WHAT TO PRODUCE:
Type again, exactly, the lines below from the start through the line that includes "(rbase r <=?".

(Dataset excerpts)

"""

(* ===== verification/PhysmapFacts.v ===== *)
(** * Facts about the physical memory map

    The abstract view of the map is [type_at]: which kind of memory, if any,
    an address belongs to.  [map_ok] is the well-formedness of the array and
    [physmap_wf] adds the index counters.  The lemmas here describe each
    operation at an index by splitting the array there. *)

From stdpp Require Import base tactics list numbers option.
From S2P Require Import Prelude Physmap.

#[local] Open Scope Z_scope.

(** ** The abstract view *)

Definition contains (r : physmem_range_t) (a : Z) : bool :=
  (rbase r <=? a) && (a <? rbase r + rsize r).

Fixpoint type_at (l : list physmem_range_t) (a : Z) : option Z :=
  match l with
  | [] => None
  | r :: l => if contains r a then Some (rtype r) else type_at l a
  end.

(** Sorted, non-empty, disjoint ranges at or above [lo] that end below 2^64 *)
Fixpoint map_ok (lo : Z) (l : list physmem_range_t) : Prop :=
  match l with
  | [] => True
  | r :: l => lo ≤ rbase r ∧ 0 < rsize r ∧ rbase r + rsize r < 2 ^ 64 ∧
              map_ok (rbase r + rsize r) l
  end.

(** Where the ranges of a [map_ok] list end *)
Fixpoint end_of (lo : Z) (l : list physmem_range_t) : Z :=
  match l with
  | [] => lo
  | r :: l => end_of (rbase r + rsize r) l
  end.

Definition count_below (k : Z) (l : list physmem_range_t) : nat :=
  length (filter (λ r, rbase r < k) l).
Arguments count_below : simpl never.

(** [N] bounds the capacity of the array and the search hint: inserting may
    double it, which must not overflow 32 bits. *)
Record physmap_wf (N : Z) (s : physmap) : Prop := {
  wf_map : map_ok 0 (live s);
  wf_20 : physalloc_20bit_st s = Z.of_nat (count_below 0x100000 (live s));
  wf_64 : physalloc_64bit_st s = Z.of_nat (count_below 0x100000000 (live s));
  wf_1st : physalloc_20bit_st s ≤ physalloc_20bit_1st s ≤ N;
  wf_cap : Z.of_nat (physalloc_capacity s) ≤ N;
  wf_budget : 16 ≤ N < 2 ^ 31
}.

(** No message was printed and the top of memory did not move. *)
Definition quiet (s s' : physmap) : Prop :=
  failed_asserts s' = failed_asserts s ∧ physmap_top s' = physmap_top s.

#[export] Instance quiet_preorder : PreOrder quiet.
Proof.
  split; [done|]. intros s1 s2 s3 [H1 H2] [H3 H4]. split; congruence.
Qed.

Lemma map_ok_mono lo lo' l : lo' ≤ lo → map_ok lo l → map_ok lo' l.
Proof. destruct l; simpl; [done|]. intuition lia. Qed.

Lemma map_ok_app lo l1 l2 : map_ok lo (l1 ++ l2) ↔ map_ok lo l1 ∧ map_ok (end_of lo l1) l2.
Proof. revert lo. induction l1 as [|r l1 IH]; intros lo; simpl; [tauto|]. rewrite IH. tauto. Qed.

Lemma map_ok_end lo l : map_ok lo l → lo ≤ end_of lo l.
Proof.
  revert lo. induction l as [|r l IH]; intros lo; simpl; [lia|].
  intros (?&?&?&?%IH). lia.
Qed.

Lemma end_of_app lo l1 l2 : end_of lo (l1 ++ l2) = end_of (end_of lo l1) l2.
Proof. revert lo. induction l1 as [|r l1 IH]; intros lo; simpl; auto. Qed.

Lemma map_ok_elem lo l r :
  map_ok lo l → r ∈ l →
  lo ≤ rbase r ∧ 0 < rsize r ∧ rbase r + rsize r < 2 ^ 64 ∧ rbase r + rsize r ≤ end_of lo l.
Proof.
  revert lo. induction l as [|r' l IH]; intros lo; simpl.
  { by intros _ ?%elem_of_nil. }
  intros (?&?&?&Hl) [->|Hr]%elem_of_cons.
  - pose proof (map_ok_end _ _ Hl). repeat split; lia.
  - destruct (IH _ Hl Hr) as (?&?&?&?). repeat split; lia.
Qed.

Lemma rend_ok r : 0 ≤ rbase r → 0 < rsize r → rbase r + rsize r < 2 ^ 64 →
  rend r = rbase r + rsize r.
Proof. intros. unfold rend. by unwrap. Qed.

Lemma rend_elem lo l r : 0 ≤ lo → map_ok lo l → r ∈ l → rend r = rbase r + rsize r.
Proof. intros Hlo Hl Hr. destruct (map_ok_elem _ _ _ Hl Hr) as (?&?&?&?). apply rend_ok; lia. Qed.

"""

FINISHED TASK:
(* ===== verification/PhysmapFacts.v ===== *)
(** * Facts about the physical memory map

    The abstract view of the map is [type_at]: which kind of memory, if any,
    an address belongs to.  [map_ok] is the well-formedness of the array and
    [physmap_wf] adds the index counters.  The lemmas here describe each
    operation at an index by splitting the array there. *)

From stdpp Require Import base tactics list numbers option.
From S2P Require Import Prelude Physmap.

#[local] Open Scope Z_scope.

(** ** The abstract view *)

Definition contains (r : physmem_range_t) (a : Z) : bool :=
  (rbase r <=? a) && (a <? rbase r + rsize r).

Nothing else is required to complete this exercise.